Could similar notifications be added to urllib, etc? That's where
people really get bitten badly by this.

If you have specific ideas, propose them on the tracker.
------
I think the following section
"
<blah>
"
should be added to <specific place>
---------

There are people who will add .rst markup to ascii text once it is
agreed on.

If you want cross-references to the above added to docs for other
modules, just say that.

Terry Jan Reedy
 
P

Paul Rubin

Terry Reedy said:
If you have specific ideas, propose them on the tracker.

urllib is basically a web client and as such it should act like a
browser, with a default certificate store. It should refuse to connect
to an https host that doesn't have a valid certificate, unless you
override the default (supply your own CA store or validation routine).
There could be some pre-written override options, such as accept expired
certificate, accept certificate named "www.xyz.com" when the actual host
is "abc.xyz.com", or that sort of thing. These are code changes, not
doc updates.
 
G

geremy condra

urllib is basically a web client and as such it should act like a
browser, with a default certificate store.  It should refuse to connect
to an https host that doesn't have a valid certificate, unless you
override the default (supply your own CA store or validation routine).
There could be some pre-written override options, such as accept expired
certificate, accept certificate named "www.xyz.com" when the actual host
is "abc.xyz.com", or that sort of thing.  These are code changes, not
doc updates.

I've opened the requested bug report:

http://bugs.python.org/issue9003

Just for the record, I'd rather see this fixed than note the need for a
workaround.

Geremy Condra
 
J

John Nagle

What do you mean by "doesn't"?
Can you point to an open bug report describing the issue?

http://bugs.python.org/issue1589

Just reopened by Antoine Pitrou.

Realistically, there are obscure situations where you might want to
open an SSL connection without hostname validation. Those
situations are unusual. (I actually do that to read the SSL
certificate, without sending data, in a system which collects data
from SSL certs. This is not the normal case.)

The typical Python user will expect SSL checking for URL opening
to behave like a browser does. They won't be up to speed on the
internal mechanics of X.509 certificates. The default case should
be to require a hostname match (considering certificate wildcards,
multiple common names, multiple alt names, etc.).

Expecting the caller to do this check is unreasonable. It's
about 70 lines of python code to cover all the cases.

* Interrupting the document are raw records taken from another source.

(** C17: no step loops or retries without bound: whatever the portal
    answers, [bookSlot] performs at most 55 effects. *)
Theorem bookSlot_bounded : grows (bookSlot env req) 55.
Proof. unfold bookSlot. grows_auto. Qed.
End BookingProofs.

(** ** The order of the steps

    The clicks that move a booking forward are, in the code's order, the
    tile of step 1, Reserve or the alternative button of step 2, Next of
    step 3, and "Place My Order" of step 5; [phase] numbers them 1 to 4.
    [gate k e] follows a trace from the phase [k] reached so far: a click
    of phase [p] is allowed only when [k <= p <= k + 1], so that no step
    comes back after a later one and none is skipped, and it reaches [p]
    when the portal answers it. The other events leave [k] unchanged. *)

Definition phase (r : Request) : option nat :=
  match r with
  | Click (CSpan _) _ => Some 1%nat
  | Click (CAff AReserve) _ | Click (CAff AAltBook) _ => Some 2%nat
  | Click (CAff (ANext _)) _ => Some 3%nat
  | Click (CAff APlaceOrder) _ => Some 4%nat
  | _ => None
  end.

Definition ev_phase (e : Event) : option nat :=
  match e with Ev _ r _ => phase r | EvClose => None end.

Definition gate (k : nat) (e : Event) : option nat :=
  match e with
  | Ev _ r o =>
      match phase r with
      | None => Some k
      | Some p =>
          if (k <=? p) && (p <=? S k) then Some (match o with Ok _ _ => p | Err _ => k end) else None
      end
  | EvClose => Some k
  end.

Fixpoint run_gate (k : nat) (tr : list Event) : option nat :=
  match tr with [] => Some k | e :: tr' => gate k e ≫= fun k' => run_gate k' tr' end.

(** The trace follows the steps in order from the start. *)
Definition gated (tr : list Event) : bool := bool_decide (is_Some (run_gate 0 tr)).

Definition quiet (e : Event) : Prop := ev_phase e = None.

(** [gates k m Q]: from phase [k], whatever the portal answers, the
    events [m] appends pass the gate, and [Q] holds of the result and
    of the phase reached. *)
Definition gates {A} (k : nat) (m : M A) (Q : Res A -> nat -> Prop) : Prop :=
  forall s, exists tr k', bs_trace (snd (m s)) = bs_trace s ++ tr /\ run_gate k tr = Some k' /\ Q (fst (m s)) k'.

(** The posts of a computation that reaches phase [p] when it returns,
    and of a step that reaches it when it goes on. *)
Definition after {A} (p : nat) (r : Res A) (k : nat) : Prop :=
  match r with Ret _ => k = p | Throw _ => (k <= p)%nat end.
Definition reach {A} (p : nat) (r : Res (BookingResult + A)) (k : nat) : Prop :=
  match r with Ret (inr _) => k = p | _ => (k <= p)%nat end.

Lemma run_gate_app k tr1 tr2 : run_gate k (tr1 ++ tr2) = run_gate k tr1 ≫= fun k1 => run_gate k1 tr2.
Proof. revert k. induction tr1 as [|e tr1 IH]; intros k; simpl; [done|]. destruct (gate k e); simpl; [apply IH | done]. Qed.

Lemma run_gate_quiet k tr : Forall quiet tr -> run_gate k tr = Some k.
Proof.
  intros H. revert k. induction H as [|[i r o|] tr Hq _ IH]; intros k; simpl; [done| |apply IH].
  unfold quiet in Hq. simpl in Hq. rewrite Hq. apply IH.
Qed.

Lemma gate_bool k p : (k <= p <= S k)%nat -> (k <=? p) && (p <=? S k) = true.
Proof. intros Hk. apply andb_true_intro. split; apply Nat.leb_le; lia. Qed.

Section Gates.
Context {portal : Portal}.

Lemma gates_ret {A} k (a : A) Q : Q (Ret a) k -> gates k (ret a) Q.
Proof. intros HQ s. exists [], k. by rewrite app_nil_r. Qed.

Lemma gates_quiet {A} k (m : M A) Q : emits quiet m -> (forall r, Q r k) -> gates k m Q.
Proof. intros Hm HQ s. destruct (Hm s) as (tr & Htr & Hq). exists tr, k. by rewrite run_gate_quiet. Qed.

And
that's without proper support for error reporting for internationalized
host names.

Without a hostname check, the SSL module insures only, as someone
else points out, that "you have an encrypted connection to your
attacker".

John Nagle
 
A

Antoine Pitrou

http://bugs.python.org/issue1589 [...]

The typical Python user will expect SSL checking for URL opening
to behave like a browser does. They won't be up to speed on the
internal mechanics of X.509 certificates. The default case should
be to require a hostname match (considering certificate wildcards,
multiple common names, multiple alt names, etc.).

Expecting the caller to do this check is unreasonable. It's
about 70 lines of python code to cover all the cases. And
that's without proper support for error reporting for internationalized
host names.

If you are interested in this, I would encourage you to post a patch or
a proposal on the aforementioned bug entry so as to add a hostname
checking function to the SSL module.
(m2crypto has its own implementation that can serve as a source of
inspiration, and test cases)

If/when that is done, the second step would be to integrate it by
default with the urllib module, and perhaps other ones.

Thanks

Antoine.
 
G

geremy condra

     http://bugs.python.org/issue1589 [...]

The typical Python user will expect SSL checking for URL opening
to behave like a browser does. They won't be up to speed on the
internal mechanics of X.509 certificates.  The default case should
be to require a hostname match (considering certificate wildcards,
multiple common names, multiple alt names, etc.).

Expecting the caller to do this check is unreasonable.  It's
about 70 lines of python code to cover all the cases.  And
that's without proper support for error reporting for internationalized
host names.

If you are interested in this, I would encourage you to post a patch or
a proposal on the aforementioned bug entry so as to add a hostname
checking function to the SSL module.
(m2crypto has its own implementation that can serve as a source of
inspiration, and test cases)

If/when that is done, the second step would be to integrate it by
default with the urllib module, and perhaps other ones.

John, I'll do this if you don't want to. Let me know.